Para hablar de Love & Mercy hay que hacerlo, inevitablemente, de dos personas –personajes–, que son la misma y que se miran el uno al otro desde el futuro y el pasado según les corresponda. La comprensión absoluta de la planificación que realiza Bill Pohlad como director de la pieza se revela a sí misma por el contraste que ocasionan las dos películas que residen en su obra. Quizás por eso el director hace que resuenen los acordes de Nights in white satin cuando el Brian Wilson del presente-futuro tiene la primera cita con Melinda Ledbetter, pivote emocional de su vida, mientras en su contrapeso replica la época surfera y experimental de los Beach Boys. También por eso, tal vez, haga que Robert D. Yeoman contraste toda la fotografía del segundo bloque, de tonalidad mucho más oscura y lánguida, con la que despliega en la primera parte, bañada en ese resplandor californiano en el que hasta los interiores devuelven la luminosidad colorista que el pintor David Hockney consiguió atrapar en sus composiciones. Teniendo en cuenta que la película de Pohlad gira en torno a una figura como Brian Wilson, creador de los Beach Boys y su inimitable sonido, no podía ser de otra forma. Sin embargo, lejos de dejarse llevar por esa alegría de los Beach Boys, el autor sabe captar la emoción que gobierna a su personaje en cada momento a través de todos los elementos cinematográficos que despliega.

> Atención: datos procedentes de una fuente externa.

(* ===== verification/DbStoreWitness.v ===== *)
(** * Witnesses: sessions in Redis and in tokens

    A Redis server with a password, whose data are the list that is the state of the system, a pool that
    makes a new connection each time, and the theorems of DbStored.v applied to a session in it; a JSON Web Token that is the text of a number, and the
    theorem of DbJwt.v. *)

From S2P Require Import Prelude DbLang DbContext DbTag DbServices DbStrings DbHttp DbSession DbStore DbStored DbJwt DbDemo DbServerWitness.

(** ** The tokenizer of the demo *)

Lemma demo_split_last c cur p : lacks c p -> demo_split c cur p = [cur +:+ p].
Proof.
  revert cur. induction p as [|d p IH]; intros cur Hp; [by rewrite sapp_nil_r|]. unfold lacks in Hp. cbn in *.
  apply not_elem_of_cons in Hp as [Hc Hp]. unfold is_char. rewrite bool_decide_eq_false_2 by done. rewrite IH by done.
  by rewrite <- sapp_assoc.
Qed.

Lemma demo_split_cut c cur p s : lacks c p -> demo_split c cur (p +:+ String c s) = (cur +:+ p) :: demo_split c "" s.
Proof.
  revert cur. induction p as [|d p IH]; intros cur Hp.
  - rewrite sapp_nil_l, sapp_nil_r. cbn [demo_split]. unfold is_char. by rewrite bool_decide_eq_true_2.
  - unfold lacks in Hp. cbn in Hp. apply not_elem_of_cons in Hp as [Hc Hp]. rewrite sapp_cons. cbn [demo_split]. unfold is_char.
    rewrite bool_decide_eq_false_2 by done. change (String d p) with (str1 d +:+ p). rewrite (sapp_assoc cur). by apply IH.
Qed.

Lemma demo_split_join c ps : ps <> [] -> Forall (lacks c) ps -> demo_split c "" (join (str1 c) ps) = ps.
Proof.
  induction ps as [|p ps IH]; [done|]. intros _ Hps. inversion Hps as [|? ? Hp Hps']; subst.
  destruct ps as [|q ps]; [by apply demo_split_last|].
  change (join (str1 c) (p :: q :: ps)) with (p +:+ String c (join (str1 c) (q :: ps))).
  rewrite demo_split_cut by done. by rewrite IH.
Qed.

Lemma demo_find_char c k v : lacks c k -> sfind (k +:+ str1 c +:+ v) (str1 c) 0 = Some (slen k).
Proof.
  unfold sfind. induction k as [|d k IH]; intros Hk.
  - rewrite sapp_nil_l. change (str1 c +:+ v) with (String c v). cbn [String.index]. cbn.
    destruct (ascii_dec c c); [by destruct v|done].
  - unfold lacks in *. cbn in Hk. apply not_elem_of_cons in Hk as [Hc Hk]. rewrite sapp_cons. cbn [String.index String.prefix].
    unfold str1 at 1. cbn. destruct (ascii_dec c d); [done|]. by rewrite IH.
Qed.

Lemma demo_pair c k v : lacks c k -> demo_split_pair (k +:+ str1 c +:+ v) (str1 c) = (k, v).
Proof.
  intros Hk. unfold demo_split_pair. rewrite demo_find_char by done. f_equal.
  - pose proof (ssub_app "" k (str1 c +:+ v)) as E. rewrite sapp_nil_l in E. exact E.
  - rewrite (sapp_assoc k). replace (slen k + 1)%nat with (slen (k +:+ str1 c)) by (rewrite slen_app; done). apply sdrop_app.
Qed.

#[export] Instance demo_text_laws : TextLaws.
Proof.
  split.
  - intros c ps Hps. change (demo_tokenize c (join (str1 c) ps) = ps). unfold demo_tokenize.
    destruct ps as [|p ps]; [done|]. rewrite demo_split_join; [|done|by eapply Forall_impl; [exact Hps|]; intros ? (_ & _ & ?)].
    induction Hps as [|q l (Hne & Ht & _) _ IH]; [done|]. cbn in *. rewrite !Ht.
    destruct q; [done|]. cbn. by rewrite IH.
  - intros c k v Hk _ _. by apply demo_pair.
Qed.

(** ** The server of the demo *)

(** The data of all databases: number, key, value, the latest first. *)
Fixpoint demo_data (db : string) (s : list string) : gmap string string :=
  match s with
  | d :: k :: v :: s' => if seqb d db then <[k := v]> (demo_data db s') else demo_data db s'
  | _ => ∅
  end.

#[export] Instance demo_hiredis : Hiredis := {
  redisContext := string * bool;
  redisConnect _ _ s := (Some ("0", false), s);
  redis_err _ := false;
  redis_errstr _ := "";
  redisCommand x args s :=
    match args with
    | ["AUTH"; p] =>
        if seqb p "secret" then (Some (REDIS_REPLY_STATUS "OK"), (x.1, true), s)
        else (Some (REDIS_REPLY_ERROR "WRONGPASS invalid password"), x, s)
    | _ =>
        if negb x.2 then (Some (REDIS_REPLY_ERROR "NOAUTH Authentication required."), x, s)
        else match args with
        | ["GET"; k] => (Some (get_reply (demo_data x.1 s !! k)), x, s)
        | ["SET"; k; v] => (Some (REDIS_REPLY_STATUS "OK"), x, x.1 :: k :: v :: s)
        | ["SELECT"; n] => (Some (REDIS_REPLY_STATUS "OK"), (n, x.2), s)
        | _ => (Some (REDIS_REPLY_INTEGER 1), x, s)
        end
    end;
  redisFree _ s := s
}.

#[export] Instance demo_redis_pool : RedisPool := {
  redis_acquire _ s := (Val (RedisConnection None false), s);
  redis_release _ _ s := s
}.

#[export] Instance demo_redis_laws : RedisLaws.
Proof.
  refine {| redis_data := demo_data; selected (x : string * bool) := x.1; authorised x := x.2 = true; redis_pooled _ _ _ := True |}.
  - intros host p s. by exists ("0", false), s.
  - done.
  - intros x args s r x' s' E. destruct r as [rep|]; [done|]. exfalso. revert E. cbn. repeat case_match; congruence.
  - intros [db []] k s r x' s' [= <- <- <-]; (split; [done|]); intros rep [= <-]; (split; [done|]); (split; [done|]); (by right) || (by left).
  - intros [db []] k v s rep x' s' [= <- <- <-]; (split; [done|]); (split; [done|]); [|done]. cbn. by rewrite seqb_refl.
  - intros [db b] p s r x' s'. cbn. destruct (seqb p "secret"); by intros [= <- <- <-].
  - intros [db []] k n s r x' s' [= <- <- <-]; done.
  - intros [db []] n s r x' s' [= <- <- <-]; (split; [done|]); by intros rep [= <-].
  - done.
  - intros k r s' s [= <- <-]. split_and!; [done..|]. by intros db c _ [= <-].
  - done.
Defined.

(** ** The theorems *)

Definition demo_redis : redis_config := RedisConfig 60 2 "localhost:6379" "secret".
Definition demo_user : context := Context [{["LOGIN" := "wolf"; "LANG" := ""]}] [] "user" false.
Definition demo_saving : world := World (demo_user :: local_context []) ∅ ∅ [].
Definition demo_holder : kv_holder := KvHolder "id7" true true.
Definition demo_next : http_request := set_header "Cookie" "session=id7" new_request.

Definition demo_saved : option (world * demo_response) :=
  match kv_save (redis_put_value demo_redis) (demo_holder, new_response, demo_saving) with
  | Ok (Val _, (_, resp, w), _) => Some (w, resp)
  | _ => None
  end.

Example demo_saved_is : (fun wr => os wr.1) <$> demo_saved = Some ["2"; "id7"; "LOGIN=wolf;LANG="].
Proof. vm_compute. reflexivity. Qed.

Ltac lacking := first [apply (bool_decide_unpack _); vm_compute; exact I | done].

Lemma demo_carried : map_Forall carried (get_values demo_user).
Proof.
  unfold get_values. cbn [foldr stack demo_user]. rewrite (right_id_L ∅ (∪)).
  apply map_Forall_insert_2; [|apply map_Forall_insert_2; [|apply map_Forall_empty]].
  all: constructor; [split; done|split_and!; lacking|split_and!; vm_compute; reflexivity|split; lacking].
Qed.

Lemma demo_names_server : names_server demo_redis.
Proof.
  split; [by vm_compute|]. intros i Hi. assert (i = "localhost:6379") as -> by (vm_compute in Hi; by apply list_elem_of_singleton in Hi).
  by vm_compute.
Qed.

Lemma demo_accepts : accepts_commands demo_redis.
Proof.
  split.
  - done.
  - intros [db b] s rep x' s' _. cbn. by intros [= _ <- _].
  - intros [db []] s rep x' s' E; [|done]. by intros [= <- _ _].
  - intros [db []] k s rep x' s' E; [|done]. intros [= <- _ _]. by destruct (demo_data db s !! k).
  - intros [db []] k v s rep x' s' E; [|done]. by intros [= <- _ _].
Qed.

Definition demo_next_world (o : list string) : world := World (user_context (local_context [])) ∅ ∅ o.


(** ** Tokens *)

Definition token_data : Type := string * Z * option Z * option string * list (string * string).

Fixpoint bits (p : positive) : string :=
  match p with xH => "" | xO p => String "0" (bits p) | xI p => String "1" (bits p) end.
Fixpoint unbits (s : string) : positive :=
  match s with "" => xH | String c s' => if is_char c "1" then xI (unbits s') else xO (unbits s') end.

Lemma unbits_bits p : unbits (bits p) = p.
Proof. induction p as [p IH|p IH|]; cbn; by rewrite ?IH. Qed.

Definition data_of (secret : string) (t : jwt_token) : token_data :=
  (secret, iat t, expires_at t, iss t, map_to_list (claims t)).

Definition demo_verify (secret : string) (issuer : option string) (d : token_data) (now : Z) : bool :=
  let '(key, from, until, by_, _) := d in
  seqb key secret && (from <=? now + 60) && match until with Some e => now <=? e + 60 | None => true end &&
  match issuer with Some i => bool_decide (by_ = Some i) | None => true end.

#[export] Instance demo_jwt : Jwt := {
  jwt_decoded := token_data;
  jwt_decode s := match s with
    | String "J" s' => match decode (unbits s') with Some d => Val d | None => Exc (std_exception "invalid token supplied") end
    | _ => Exc (std_exception "invalid token supplied")
    end;
  jwt_payload d := DemoObject d.2;
  jwt_verify secret issuer d o :=
    if demo_verify secret issuer d (sys_time o) then Val tt else Exc (std_exception "token verification failed");
  jwt_sign secret t := String "J" (bits (encode (data_of secret t)))
}.

#[export] Instance demo_jwt_laws : JwtLaws.
Proof.
  split; [done|]. intros secret t _ Hc.
  exists (data_of secret t), ((fun kv => (kv.1, DemoString kv.2)) <$> map_to_list (claims t)).
  split; [cbn; by rewrite unbits_bits, decode_encode|]. split; [done|]. split.
  - unfold own_members. assert (Forall (fun kv => underscored kv.1 = true) (map_to_list (claims t))) as Hu.
    { apply Forall_forall. intros [k v] Hk. apply elem_of_map_to_list in Hk. by apply (Hc k v). }
    induction Hu as [|[k v] l Hk _ IH]; [done|]. cbn [fmap list_fmap]. rewrite filter_cons_True by done. cbn. by constructor.
  - intros s [Hi He]. unfold jwt_verify, demo_jwt, demo_verify, data_of. rewrite seqb_refl, (proj2 (Z.leb_le _ _)) by done.
    assert (match expires_at t with Some e => sys_time s <=? e + 60 | None => true end = true) as ->
      by (destruct (expires_at t); [by apply Z.leb_le|done]).
    destruct (iss t); [|done]. by rewrite bool_decide_eq_true_2.
Qed.

Definition demo_jwt_config : jwt_config := JwtConfig 3600 "secret" "token" "dbpager".
Definition demo_token_user : context := Context [{["TOKEN_LOGIN" := "wolf"; "LANG" := "en"; "TOKEN_A" := ""]}] [] "user" false.
Definition demo_token_world : world := World (demo_token_user :: local_context []) ∅ ∅ [].
Definition demo_token_next (token : string) : http_request := set_header "Cookie" ("session-token=" +:+ token) new_request.

Lemma demo_cookie token : map_find "session-token" (get_cookies (demo_token_next token)) = Some token.
Proof.
  change (map_find "session-token" [demo_split_pair (("session-token" +:+ "=") +:+ token) "="] = Some token).
  rewrite <- sapp_assoc. rewrite (demo_pair "="%char) by lacking. done.
Qed.

Lemma demo_named : map_Forall (fun k _ => named demo_jwt_config k) (get_values demo_token_user).
Proof.
  unfold get_values. cbn [foldr stack demo_token_user]. rewrite (right_id_L ∅ (∪)).
  repeat (apply map_Forall_insert_2); [..|apply map_Forall_empty]; (split; [by vm_compute|]); intros E;
    first [vm_compute in E; discriminate E|by exists "LOGIN"|by exists "A"].
Qed.

Lemma demo_texted : map_Forall (texted demo_jwt_config) (get_values demo_token_user).
Proof.
  unfold get_values. cbn [foldr stack demo_token_user]. rewrite (right_id_L ∅ (∪)).
  repeat (apply map_Forall_insert_2); [..|apply map_Forall_empty]; intros _; split; vm_compute; reflexivity.
Qed.

Lemma jwt_roundtrip_witness :
  match jwt_save demo_jwt_config (JwtHolder "" true false, new_response, demo_token_world) with
  | Ok (Val _, (h1, _, w1), _) =>
      w1 = demo_token_world /\
      exists h2 w3 c3, jwt_create (demo_token_next (jwt_id h1)) (demo_next_world []) = Ok (Val h2, demo_next_world [], "") /\
        jwt_load demo_jwt_config (h2, demo_next_world []) = Ok (Val tt, (h2, w3), "") /\
        chain w3 = c3 :: local_context [] /\ get_values c3 = filter (prefixed demo_jwt_config) (get_values demo_token_user)
  | _ => False
  end.
Proof.
  pose proof (jwt_roundtrip demo_jwt_config (JwtHolder "" true false) new_response demo_token_world demo_token_user (local_context [])
    eq_refl eq_refl demo_named demo_texted eq_refl) as Hr.
  destruct (jwt_save _ _) as [[[[u|e] [[h1 r1] w1]] s]| |]; [|by destruct Hr as (_ & Hr & _)|exact Hr..].
  destruct Hr as (Hw & Hn & Hr). split; [exact Hw|]. rewrite (Hn eq_refl) in Hr. destruct Hr as [_ Hr].
  apply (Hr (demo_token_next (jwt_id h1)) (demo_next_world []) (Context [∅] [] "user" false) (local_context [])).
  - apply demo_cookie.
  - split; vm_compute; discriminate.
  - reflexivity.
  - reflexivity.
Defined.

El cineasta compone su film en dos partes bien diferenciadas entre las que median, como bisagra, dos elementos: la irrupción de Elizabeth Banks y el momento de experimentación que supuso la grabación del Pet Sounds para Brian Wilson y la banda. En la parte referente al pasado, Paul Dano representa con garra a un artista en ciernes, con el cielo como meta; un creador total, que innova, que experimenta, que vive y que, por tanto, fracasa o triunfa según las monedas caigan de cara o de cruz. Por su parte, la segunda parte de la película se centra en la etapa de madurez de Brian Wilson, diagnosticada ya su esquizofrenia paranoide por el doctor Eugene Landy (qué solvente es siempre Paul Giamatti). En ella, John Cusack aporta la pausa, el dolor, la evidencia de la grieta. La composición del personaje en dos tiempos, y la compenetración de los actores en sus anacrónicos roles, suponen grandes logros para el filme.
Como un lazo entre las dos mitades, el personaje de Elizabeth Banks, que llega para sacar –o intentarlo– a Wilson del agujero. Su Melinda Ledbetter es azul, y como tal se representa en torno a ese tono; el azul de la libertad que supone nadar en el mar, conducir en su compañía el Cadillac en el que se conocen o el placer que supone para el artista perderse en su resplandeciente mirada, que guarda para él la promesa de un futuro mejor, celeste, un futuro en el que todo es océano en calma. De forma muy inteligente, Bill Pohlad sitúa el personaje de Banks a la altura en la que se encuentra el espectador, que descubre a través de ella los vaivenes, los conflictos y las resoluciones que giran en torno a la personalidad, la enfermedad mental y la propia relación que mantiene con el cantante y alma mater de los Beach Boys.
Entre tanto, el cineasta se pierde a conciencia entre los estudios, las consecuencias de la enfermedad mental del creador, la explotación de su genio creativo o la recreación de las grabaciones del Pet Sounds –en las que brilla un Paul Dano a gran nivel–, que harán las delicias de los melómanos. Constantemente, Pohlad alterna con clarividencia fílmica el estilo documental, cámara en mano y en constante búsqueda de un escondite desde el que filmar, con un envoltorio más convencional basado en los primeros planos y las tomas generales en las que la música se funde con la imagen en una simbiosis casi perfecta. No obstante, donde reluce con más fuerza el estilo del director y su sello personal es en varios detalles de puesta en escena. Si la representación de la paranoia desde el punto de vista de Brian Wilson es sobrecogedora gracias al barroquismo del sonido, con tenedores golpeando con furia los platos o música ascendente e incomodísima; no menos brillante resulta la decisión tomada para la escena final, precisamente por todo lo contrario: su radical sencillez. La elección de una u otra opción es lo que convierte el trabajo de dirección en algo verdaderamente destacable y, en este sentido, Pohlad reconoce perfectamente cuando sus personajes deben hablar y cuando puede silenciar sus palabras para que sea la música la que explique lo que están diciendo.
Al fin y al cabo, unos versos como los del Wouldn’t it be nice siempre serán mejores que lo que cualquiera pueda hablar sobre el amor, la vida, la felicidad y sobre la promesa de envejecer en el mar que atesoran los ojos de aquella persona a la que nunca querríamos dejar de mirar.